**What is expected**. Check each line of the material that follows, and copy those holding the string "patch".

**Records to process**.
(* ===== verification/Rbac.v ===== *)
(** * The authority of a console ([rbac.go])

    The read Role, the operate Role of the two capabilities that write, the
    opt-in cluster-scoped catalog pair, their bindings to the workload
    ServiceAccount, and the reconcile that applies or removes them. *)

From S2P Require Import Prelude GoUtf8 GoStrings GoLib ApiTypes Kube Shared Platform Users NetPolicy ConsoleConfig.

Definition cnpg : list string := ["postgresql.cnpg.io"].
Definition core : list string := [""].
Definition toolbox : list string := ["pgtoolbox.fyannk.dev"].
Definition read_verbs : list string := ["get"; "list"; "watch"].

Definition rule (groups resources verbs : list string) : PolicyRule := mkRule groups resources verbs [].

(** The rules of the read Role up to the log rule. *)
Definition read_rules_before (clusterName : string) : list PolicyRule :=
  [mkRule cnpg ["clusters"] ["get"] [clusterName];
   rule cnpg ["clusters"] ["watch"];
   rule cnpg ["backups"; "scheduledbackups"] read_verbs;
   rule cnpg ["poolers"] read_verbs;
   rule cnpg ["databases"; "databaseroles"; "publications"; "subscriptions"] read_verbs;
   rule ["apps"] ["replicasets"; "deployments"] ["get"];
   mkRule cnpg ["failoverquorums"] ["get"] [clusterName];
   rule cnpg ["failoverquorums"] ["watch"];
   rule cnpg ["imagecatalogs"] read_verbs;
   rule core ["pods"] read_verbs;
   rule core ["services"] read_verbs;
   rule core ["persistentvolumeclaims"] read_verbs;
   rule core ["events"] ["list"; "watch"];
   rule core ["resourcequotas"] ["list"; "watch"]].

(** Those after it. *)
Definition read_rules_after : list PolicyRule :=
  [rule core ["configmaps"; "serviceaccounts"] read_verbs;
   rule ["policy"] ["poddisruptionbudgets"] read_verbs;
   rule ["rbac.authorization.k8s.io"] ["roles"; "rolebindings"] read_verbs;
   rule ["batch"] ["jobs"] read_verbs;
   rule toolbox ["pgtoolboxaccessrequests"] ["create"]].

Definition readRules (r : Reconciler) (console : PgConsole) : list PolicyRule :=
  read_rules_before console.(PC_Spec).(CS_CNPGClusterRef)
  ++ when (consoleAllowLogs console) (rule core ["pods/log"] ["get"])
  ++ read_rules_after
  ++ when r.(RE_BarmanObjectStoreAvailable) (rule ["barmancloud.cnpg.io"] ["objectstores"] ["get"]).

Definition operation_rules (clusterName : string) : list PolicyRule :=
  [rule cnpg ["backups"] ["create"];
   mkRule cnpg ["clusters"] ["patch"] [clusterName];
   mkRule cnpg ["clusters/status"] ["patch"] [clusterName]].

Definition review_rules : list PolicyRule :=
  [rule toolbox ["pgtoolboxaccessrequests"] read_verbs;
   rule toolbox ["pgtoolboxaccessrequests/status"] ["update"; "patch"]].

Definition operateRules (console : PgConsole) : list PolicyRule :=
  (if consoleAllowOperations console then operation_rules console.(PC_Spec).(CS_CNPGClusterRef) else [])
  ++ (if consoleAllowAccessReview console then review_rules else []).

Definition catalog_rules : list PolicyRule := [rule cnpg ["clusterimagecatalogs"] ["get"]].

Section rbac.
Context `{G : GoLib} `{K : Machinery} {W : Type} `{C : Client W}.

(** A namespaced object of the console, before an owner is set on it. *)
Definition owned_meta (console : PgConsole) (suffix : string) : ObjectMeta :=
  new_meta (ResourceName application (PC_Name console) suffix) (PC_Namespace console)
    (CommonLabels application (PC_Name console)) None.

Definition workload_subject (console : PgConsole) : Subject :=
  mkSubject "ServiceAccount" (ResourceName application (PC_Name console) "") (PC_Namespace console).

Definition readRole (r : Reconciler) (console : PgConsole) : result error Role :=
  SetControllerReference console.(PC_Meta) KRole (mkRole (owned_meta console "") (readRules r console)).

Definition operateRole (console : PgConsole) : result error (option Role) :=
  match operateRules console with
  | [] => Ok None
  | rules =>
      role ← SetControllerReference console.(PC_Meta) KRole (mkRole (owned_meta console "-operate") rules);
      Ok (Some role)
  end.

Definition roleBinding (console : PgConsole) (suffix : string) : result error RoleBinding :=
  SetControllerReference console.(PC_Meta) KRoleBinding
    (mkRoleBinding (owned_meta console suffix)
       (mkRoleRef "rbac.authorization.k8s.io" "Role" (ResourceName application (PC_Name console) suffix))
       [workload_subject console]).

Definition catalogClusterRoleName (console : PgConsole) : string :=
  BoundedName (PC_Namespace console +:+ "-" +:+ PC_Name console) "-pgconsole-catalogs".

Definition catalog_meta (console : PgConsole) : ObjectMeta :=
  new_meta (catalogClusterRoleName console) "" (CommonLabels application (PC_Name console)) None.

Definition catalogClusterRole (console : PgConsole) : Role := mkRole (catalog_meta console) catalog_rules.

Definition catalogClusterRoleBinding (console : PgConsole) : RoleBinding :=
  mkRoleBinding (catalog_meta console)
    (mkRoleRef "rbac.authorization.k8s.io" "ClusterRole" (catalogClusterRoleName console))
    [workload_subject console].

(** What each [apply...] compares. *)
Definition role_matches (existing desired : Role) : bool :=
  metadataMatches existing.(RO_Meta) desired.(RO_Meta)
  && bool_decide (existing.(RO_Rules) = desired.(RO_Rules)).

Definition binding_matches (existing desired : RoleBinding) : bool :=
  metadataMatches existing.(RB_Meta) desired.(RB_Meta)
  && bool_decide (existing.(RB_RoleRef) = desired.(RB_RoleRef))
  && bool_decide (existing.(RB_Subjects) = desired.(RB_Subjects)).

Definition cluster_role_matches (existing desired : Role) : bool :=
  LabelsContain existing.(RO_Meta).(M_Labels) desired.(RO_Meta).(M_Labels)
  && bool_decide (existing.(RO_Rules) = desired.(RO_Rules)).

Definition cluster_binding_matches (existing desired : RoleBinding) : bool :=
  LabelsContain existing.(RB_Meta).(M_Labels) desired.(RB_Meta).(M_Labels)
  && bool_decide (existing.(RB_RoleRef) = desired.(RB_RoleRef))
  && bool_decide (existing.(RB_Subjects) = desired.(RB_Subjects)).

Definition applyRole (desired : Role) : M W () := discard (apply_unless KRole role_matches desired).
Definition applyRoleBinding (desired : RoleBinding) : M W () :=
  discard (apply_unless KRoleBinding binding_matches desired).
Definition applyClusterRole (desired : Role) : M W () :=
  discard (apply_unless KClusterRole cluster_role_matches desired).
Definition applyClusterRoleBinding (desired : RoleBinding) : M W () :=
  discard (apply_unless KClusterRoleBinding cluster_binding_matches desired).

Definition operate_key (console : PgConsole) : ObjectKey :=
  (PC_Namespace console, ResourceName application (PC_Name console) "-operate").

Definition deleteOperateRBAC (console : PgConsole) : M W () :=
  ignore_not_found (Delete KRole (operate_key console)) ≫= λ _,
  ignore_not_found (Delete KRoleBinding (operate_key console)).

**Response to the exercise**.
   mkRule cnpg ["clusters"] ["patch"] [clusterName];
   mkRule cnpg ["clusters/status"] ["patch"] [clusterName]].
   rule toolbox ["pgtoolboxaccessrequests/status"] ["update"; "patch"]].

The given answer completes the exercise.